Liebe Interessierte am Nach-Denk-Brief!
Liebe Freundinnen und Freunde!

Geh aus mein Herz und suche Freud!

Das Psychotherapeutenlied heißt es im Spaß unter den KirchenmusikerInnen. (Suche Freud) Was schnell gesagt als Witz gemeint ist, spiegelt aber eine tiefe Weisheit wider.
Paul Gerhardt schrieb das Lied in schwersten Zeiten, 1653, knapp nach dem großen Krieg und vielen persönlichen Schicksalsschlägen.

Es besingt die Schönheit der Natur, das neue Aufleben des Sommers, die große Vielfalt der Schöpfung.
Es besingt aber auch den Sommer der Ewigkeit, von dem die früheren Dichter und Sänger wussten, wie in dem Lied von Johann Walter:

Herzlich tut mich erfreuen die liebe Sommerzeit, wenn Gott wird schön erneuen alles zur Ewigkeit.

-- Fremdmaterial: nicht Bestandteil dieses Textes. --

(* ===== verification/CkptRead.v ===== *)
(** Restarting: with a healthy kernel every chunk of an image is read back. *)

From stdpp Require Import gmap.
From S2P Require Import Prelude Effect KkcAddr NpmParams CkptKernel CkptArch Ckpt CkptOps CkptCom CkptImage.
From S2P Require Import CkptWrite CkptSave.

Section read.
Context `{HL : KernelLaws}.

(** The world of a restart in progress, and the bytes that come next in the file. *)
Definition reading (w : cw) : Prop :=
  healthy (w_k w) /\ is_Some (w_ckpt w) /\ 0 <= f_pos (w_file w) /\ f_pos (w_file w) <= zlen (f_data (w_file w)).
Definition has (w : cw) (bs rest : list Z) : Prop := zdrop (f_pos (w_file w)) (f_data (w_file w)) = bs ++ rest.

Definition skip (n : Z) (f : cfile) : cfile := mk_cfile (f_pos f + n) (f_data f) (f_count f).
Definition adv (k : kst) (n : Z) (p : proc) (w : cw) : cw := moved k (skip n (w_file w)) (set_proc p w).

Lemma adv_adv k1 n1 p1 k2 n2 p2 w : adv k2 n2 p2 (adv k1 n1 p1 w) = adv k2 (n1 + n2) p2 w.
Proof. unfold adv, skip, moved, set_file. cbn. by rewrite Z.add_assoc. Qed.

Lemma has_length w bs rest : reading w -> has w bs rest -> f_pos (w_file w) + zlen bs <= zlen (f_data (w_file w)).
Proof.
  intros (_ & _ & Hp0 & Hp1) Hh. apply (f_equal zlen) in Hh. rewrite zlen_zdrop, zlen_app in Hh.
  pose proof (zlen_nonneg rest). lia.
Qed.
Lemma reading_adv k bs rest p w :
  reading w -> has w bs rest -> healthy k -> reading (adv k (zlen bs) p w).
Proof.
  intros Hr Hh Hk. pose proof (has_length _ _ _ Hr Hh). destruct Hr as (_ & Hc & Hp0 & Hp1).
  pose proof (zlen_nonneg bs). unfold reading. cbn. split_and!; try done; lia.
Qed.
Lemma has_adv k b1 b2 rest p w :
  reading w -> has w (b1 ++ b2) rest -> has (adv k (zlen b1) p w) b2 rest.
Proof.
  intros (_ & _ & Hp0 & _) Hh. unfold has in *. cbn. rewrite <- zdrop_zdrop by (try apply zlen_nonneg; lia).
  rewrite Hh, <- app_assoc. by apply zdrop_app_eq.
Qed.

(** The computation reads [bs], returns 0, changes the process to one that satisfies [Q], and
    otherwise makes the world [w0]. *)
Definition reads_to (m : M Z) (w w0 : cw) (bs : list Z) (Q : proc -> Prop) : Prop :=
  forall rest, has w bs rest ->
  exists k p, healthy k /\ m w = Ret 0 (moved k (skip (zlen bs) (w_file w)) (set_proc p w0)) /\ Q p.
Definition reads (m : M Z) (w : cw) (bs : list Z) (Q : proc -> Prop) : Prop := reads_to m w w bs Q.

Lemma skip_skip n m f : skip m (skip n f) = skip (n + m) f.
Proof. unfold skip. cbn. by rewrite Z.add_assoc. Qed.
Lemma skip_0 f : skip 0 f = f.
Proof. unfold skip. rewrite Z.add_0_r. by destruct f. Qed.

Lemma ckpt_read_ok cap bs rest w :
  reading w -> has w bs rest -> zlen bs <= cap ->
  exists k, healthy k /\ tcmi_ckpt_read cap (zlen bs) w = Ret (0, bs) (adv k (zlen bs) (w_proc w) w).
Proof.
  intros (Hk & [c Hc] & Hp0 & _) Hh Hcap.
  destruct (read_ok (zlen bs) (w_file w) (w_k w) Hk (zlen_nonneg bs) Hp0) as (k & Hrd & Hk'). cbn zeta in Hrd.
  rewrite Hh, ztake_app_eq in Hrd by done.
  exists k. split; [done|]. unfold tcmi_ckpt_read, self, valid. run. rewrite Hc. run. rewrite Hrd. cbv iota beta.
  replace (cap <? zlen bs) with false by lia. rewrite Z.eqb_refl. by destruct w.
Qed.

(** A read followed by the check of its result. *)
Lemma reads_then cap n d (e : list Z -> M Z) (m : list Z -> M Z) w w0 bs Q :
  reading w -> n = zlen d -> zlen d <= cap ->
  (forall k, reading (adv k (zlen d) (w_proc w) w) ->
     reads_to (m d) (adv k (zlen d) (w_proc w) w) w0 bs Q) ->
  reads_to ('(r, x) ← tcmi_ckpt_read cap n; if r <? 0 then e x else m x) w w0 (d ++ bs) Q.
Proof.
  intros Hr -> Hcap Hm rest Hh. pose proof Hh as Hh'. unfold has in Hh'. rewrite <- app_assoc in Hh'.
  destruct (ckpt_read_ok cap d (bs ++ rest) w Hr Hh' Hcap) as (k & Hk & Hrd).
  rewrite (bind_ret _ _ _ _ _ Hrd). change (0 <? 0) with false. cbv iota.
  destruct (Hm k (reading_adv _ _ _ _ _ Hr Hh' Hk) rest) as (k2 & p2 & Hk2 & Hm2 & HQ).
  { by eapply has_adv. }
  exists k2, p2. split_and!; [done| |done]. rewrite Hm2. cbn [adv moved w_file set_file].
  by rewrite skip_skip, zlen_app.
Qed.
Lemma reads_then_nil cap n d (e : list Z -> M Z) (m : list Z -> M Z) w w0 Q :
  reading w -> n = zlen d -> zlen d <= cap ->
  (forall k, reading (adv k (zlen d) (w_proc w) w) ->
     reads_to (m d) (adv k (zlen d) (w_proc w) w) w0 [] Q) ->
  reads_to ('(r, x) ← tcmi_ckpt_read cap n; if r <? 0 then e x else m x) w w0 d Q.
Proof. intros. rewrite <- (app_nil_r d). by apply reads_then. Qed.

(** Steps that do not read. *)
Lemma reads_after {A} (m : M A) (g : A -> M Z) a w w1 w0 bs Q :
  m w = Ret a w1 -> w_file w1 = w_file w -> reads_to (g a) w1 w0 bs Q -> reads_to (m ≫= g) w w0 bs Q.
Proof.
  intros Hm Hf Hg rest Hh. destruct (Hg rest) as (k & p & Hk & Hm2 & HQ); [unfold has; by rewrite Hf|].
  exists k, p. rewrite (bind_ret _ _ _ _ _ Hm), <- Hf. done.
Qed.
Lemma reads_valid {A} (o : option A) (g : A -> M Z) a w w0 bs Q :
  o = Some a -> reads_to (g a) w w0 bs Q -> reads_to (valid o ≫= g) w w0 bs Q.
Proof. by intros ->. Qed.
Lemma reads_call {A} (f : kst -> A * kst) (g : A -> M Z) a w w0 bs Q :
  reading w -> (exists k, f (w_k w) = (a, k) /\ healthy k) ->
  (forall k, reading (set_k k w) -> reads_to (g a) (set_k k w) w0 bs Q) ->
  reads_to (call f ≫= g) w w0 bs Q.
Proof.
  intros (_ & Hr) (k & Hf & Hk) Hg. eapply reads_after; [by apply call_ok|done|]. by apply Hg.
Qed.
Lemma reads_with_block b (m e : M Z) w w0 bs Q :
  reading w ->
  (forall k, reading (set_k k (set_live (b :: w_live w) w)) ->
     reads_to m (set_k k (set_live (b :: w_live w) w)) w0 bs Q) ->
  reads_to (ok ← kmalloc b; if negb ok then e else m) w w0 bs Q.
Proof.
  intros (Hk & Hr) Hm. destruct (kmalloc_ok b w Hk) as (k & Ha & Hk').
  eapply reads_after; [exact Ha|done|]. by apply Hm.
Qed.

(** The end: the process is updated and a block released. *)
Lemma reads_ret w p w0 (Q : proc -> Prop) :
  reading w -> w = moved (w_k w) (w_file w) (set_proc p w0) -> Q p -> reads_to (mret 0) w w0 [] Q.
Proof.
  intros (Hk & _) Hw HQ rest _. exists (w_k w), p. change (zlen (@nil Z)) with 0. rewrite skip_0, <- Hw. done.
Qed.
Lemma reads_upd f w (Q : proc -> Prop) : reading w -> Q (f (w_proc w)) -> reads (upd_proc f;; mret 0) w [] Q.
Proof. intros Hr HQ. eapply reads_after; [done|done|]. eapply reads_ret; [done|done|done]. Qed.
Lemma reads_moved m k n p w bs Q : reads m (adv k n p w) bs Q -> reads_to m (adv k n p w) w bs Q.
Proof. intros H'. exact H'. Qed.
Lemma reads_end b w l p w0 (Q : proc -> Prop) :
  reading w -> w_live w = b :: l -> set_live l w = moved (w_k w) (w_file w) (set_proc p w0) -> Q p ->
  reads_to (kfree b;; mret 0) w w0 [] Q.
Proof.
  intros Hr Hl Hw HQ. eapply reads_after; [by apply kfree_ok|done|]. eapply reads_ret; [done|exact Hw|done].
Qed.

Lemma reads_bind (m : M Z) (g : Z -> M Z) w w0 b1 b2 Q1 Q2 :
  reading w -> reads m w b1 Q1 ->
  (forall k p, Q1 p -> reading (adv k (zlen b1) p w) -> reads_to (g 0) (adv k (zlen b1) p w) w0 b2 Q2) ->
  reads_to (m ≫= g) w w0 (b1 ++ b2) Q2.
Proof.
  intros Hr Hb1 Hb2 rest Hh. pose proof Hh as Hh'. unfold has in Hh'. rewrite <- app_assoc in Hh'.
  destruct (Hb1 _ Hh') as (k & p & Hk & Hm & HQ).
  destruct (Hb2 k p HQ (reading_adv _ _ _ _ _ Hr Hh' Hk) rest) as (k2 & p2 & Hk2 & Hm2 & HQ2).
  { by eapply has_adv. }
  exists k2, p2. split_and!; [done| |done]. rewrite (bind_ret _ _ _ _ _ Hm). fold (adv k (zlen b1) p w).
  rewrite Hm2. cbn [adv moved w_file set_file]. by rewrite skip_skip, zlen_app.
Qed.

(** ** The small chunks *)

Lemma rlimit_read w rl :
  reading w -> length rl = RLIM_NLIMITS -> Forall (fits 8) (flat_rlim rl) ->
  reads tcmi_ckpt_read_rlimit w (pack tcmi_ckpt_rlimits (flat_rlim rl)) (eq (set_rlim rl (w_proc w))).
Proof.
  intros Hr Hl Hf.
  assert (Forall2 fits tcmi_ckpt_rlimits (flat_rlim rl)) as HF.
  { apply Forall2_fits_replicate; [done|]. by rewrite flat_rlim_length, Hl. }
  assert (zlen (pack tcmi_ckpt_rlimits (flat_rlim rl)) = 256) as Hz.
  { rewrite zlen_pack; [done|]. by rewrite flat_rlim_length, Hl. }
  apply reads_then_nil; [done|by rewrite Hz|lia|]. intros k Hr1. apply reads_moved, reads_upd; [done|].
  by rewrite unpack_packed, pair_flat.
Qed.

(** The memory descriptor, without areas. *)
Definition no_areas (m : mm_struct) : mm_struct :=
  mk_mm (start_code m) (end_code m) (start_data m) (end_data m) (start_brk m) (brk m) (start_stack m)
    (arg_start m) (arg_end m) (env_start m) (env_end m) (def_flags m) [].

Lemma mm_read w m :
  reading w -> Forall (fits 8) (mm_fields m) ->
  reads tcmi_ckpt_mm_read w (pack tcmi_ckpt_mm_hdr (mm_fields m)) (eq (set_mm (no_areas m) (w_proc w))).
Proof.
  intros Hr Hf. apply reads_then_nil; [done|by rewrite zlen_pack|by rewrite zlen_pack|]. intros k Hr1.
  rewrite unpack_packed by (by apply Forall2_fits_replicate). by apply reads_moved, reads_upd.
Qed.

Lemma sig_read w s :
  reading w -> length (sig_action s) = _NSIG -> Forall (fits 8) (sig_fields s) ->
  reads tcmi_ckpt_sig_read w (pack tcmi_ckpt_sig_hdr (sig_fields s)) (eq (set_sig s (w_proc w))).
Proof.
  intros Hr Hl Hf.
  assert (length (sig_fields s) = (4 + 4 * _NSIG)%nat) as Hlen.
  { unfold sig_fields. by rewrite length_app, actions_length, Hl. }
  assert (zlen (pack tcmi_ckpt_sig_hdr (sig_fields s)) = 2080) as Hz.
  { rewrite zlen_pack; [done|]. by rewrite Hlen. }
  apply reads_then_nil; [done|by rewrite Hz|lia|]. intros k Hr1. apply reads_moved, reads_upd; [done|].
  by rewrite unpack_packed, sig_roundtrip by (by apply Forall2_fits_replicate).
Qed.

Lemma kmalloc_size_ok b n (g : bool -> M Z) w w0 bs Q :
  0 <= n -> reads_to (kmalloc b ≫= g) w w0 bs Q -> reads_to (kmalloc_size b n ≫= g) w w0 bs Q.
Proof. intros Hn. unfold kmalloc_size. by replace (n <? 0) with false by lia. Qed.

(** The registers with which the thread starts. *)
Definition started (r : pt_regs) : pt_regs := start_thread r (r_ip r) (r_sp r).

Lemma regs_read w c regs :
  reading w -> w_ckpt w = Some c -> checkpoint_arch (ck_hdr c) = ARCH_CURRENT -> is32 (ck_hdr c) = false ->
  wf_regs regs ->
  reads tcmi_ckpt_regs_read w (le_bytes 4 168 ++ get_registers regs) (eq (set_regs (started regs) (w_proc w))).
Proof.
  intros Hr Hc Harch His Hw. apply reads_then; [done|done|done|]. intros k1 Hr1. cbv beta zeta.
  change (s32[le_value (le_bytes 4 168)]) with 168. apply kmalloc_size_ok; [done|].
  apply reads_with_block; [done|]. intros k2 Hr2.
  apply reads_then_nil; [done|by rewrite zlen_get_registers|by rewrite zlen_get_registers|]. intros k3 Hr3.
  eapply reads_after; [unfold self, valid; run; cbn; by rewrite Hc|done|]. eapply reads_after; [done|done|].
  rewrite Harch, His.
  eapply reads_valid; [unfold load_from_platform_registers; rewrite Z.eqb_refl, registers_roundtrip by done; reflexivity|].
  eapply reads_valid; [done|]. eapply reads_after; [done|done|].
  by eapply reads_end.
Qed.

Lemma tls_read w c t :
  reading w -> w_ckpt w = Some c -> checkpoint_arch (ck_hdr c) = ARCH_CURRENT -> wf_thread t ->
  reads tcmi_ckpt_tls_read w (le_bytes 4 48 ++ get_tcmi_thread t) (eq (set_thread t (w_proc w))).
Proof.
  intros Hr Hc Harch Hw. destruct (thread_roundtrip t Hw) as [Hrt Hlen].
  apply reads_then; [done|done|done|]. intros k1 Hr1. cbv beta zeta.
  change (s32[le_value (le_bytes 4 48)]) with 48. apply kmalloc_size_ok; [done|].
  apply reads_with_block; [done|]. intros k2 Hr2.
  apply reads_then_nil; [done|by rewrite Hlen|by rewrite Hlen|]. intros k3 Hr3.
  eapply reads_after; [unfold self, valid; run; cbn; by rewrite Hc|done|]. eapply reads_after; [done|done|].
  rewrite Harch. eapply reads_valid; [exact Hrt|]. eapply reads_after; [done|done|].
  by eapply reads_end.
Qed.

Lemma fsstruct_read w p :
  reading w -> is_cstring (p_pwd p) -> zlen (p_pwd p) + 1 < 2 ^ 31 -> is_dir (p_pwd p) ->
  reads tcmi_ckpt_fsstruct_read w (fs_image p) (eq (set_pwd (p_pwd p) (w_proc w))).
Proof.
  intros Hr Hs Hl Hd. pose proof (zlen_nonneg (p_pwd p)). apply reads_then; [done|done|done|]. intros k1 Hr1. cbv beta zeta.
  rewrite le_value_u4, swrap_id by (unfold urange, srange; lia).
  assert (zlen (p_pwd p ++ [0]) = zlen (p_pwd p) + 1) as Hz by (by rewrite zlen_app).
  apply kmalloc_size_ok; [lia|]. apply reads_with_block; [done|]. intros k2 Hr2.
  apply reads_then_nil; [done|by rewrite Hz|by rewrite Hz|]. intros k3 Hr3.
  eapply reads_valid; [rewrite <- (app_nil_r (p_pwd p ++ [0])); by apply cstring_string|].
  eapply reads_call; [done|apply path_lookup_ok; [apply Hr3|done]|]. intros k4 Hr4.
  change (negb (0 =? 0)) with false. cbv iota. eapply reads_after; [done|done|].
  by eapply reads_end.
Qed.
End read.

Das Lied, das zu den bekanntesten Liedern aus unserem Gesangbuch zählt, wird oft auch bei Beerdigungen gesungen, weil der Ausblick ins ewige Leben einen so wichtigen Aspekt in der Dichtung Paul Gerhardts und vor allem in diesem Lied einnimmt.
Was will doch wohl nach dieser Welt dort in dem reichen Himmelszelt und güldnen Schlosse werden. Strophe 9 oder in Strophe 10:
Welch hohe Lust, welch heller Schein wird wohl in Christi Garten sein! O wär ich da! O stünd ich schon, ach süßer Gott, vor deinem Thron 
(11) Gib, dass der Sommer deiner Gnad in meiner Seele früh und spat viel Glaubensfrüchte ziehe. (13)
Erwähle mich zum Paradeis und lass mich bis zur letzten Reis an Leib und Seele grünen. 
(15)

Im „Wegsingen“ der Sorgen, der Ängste und des Schmerzes kanndieses Lied tatsächlich therapeutische Wirkungen haben. Dabei geht es nicht um das Kleinreden oder gar das Wegleugnen. Paul Gerhardt kann fast haltlos loben und preisen, das Leben besingen, und die Schönheit preisen. Und dennoch kann er dafür aufmerksam sein, dass daneben, und zwar wirklich ganz dicht daneben, der Tod lauert.

Die Rituale der Sommersonnenwende machen Ähnliches deutlich.

Mit dem Feuer bitten die Menschen um eine gute Ernte und damit auch um den Segen Gottes für Künftiges – selbst wenn sie Gott nicht im Munde führen.

Übers Feuer zu springen, gehört natürlich auch zu dem Fest, es soll Unheil abwenden und böse Dinge jeder Art, es soll also apotropäische Wirkung haben. So nebenbei war es auch eine Mutprobe für die jungen Männer. Diese haben in früheren Zeiten vorher im Tanz mit aphrodisierenden Kräutern um die Hüfte Mut und Kraft geschöpft für so manche Aufgabe. Ebenso sollten die Blütenkränze der Mädchen heilend und stärkend wirken.

Schicken wir unser Herz hinaus, damit es Freude und Glück und reichlich Segen einhole im nun begonnenen Sommer!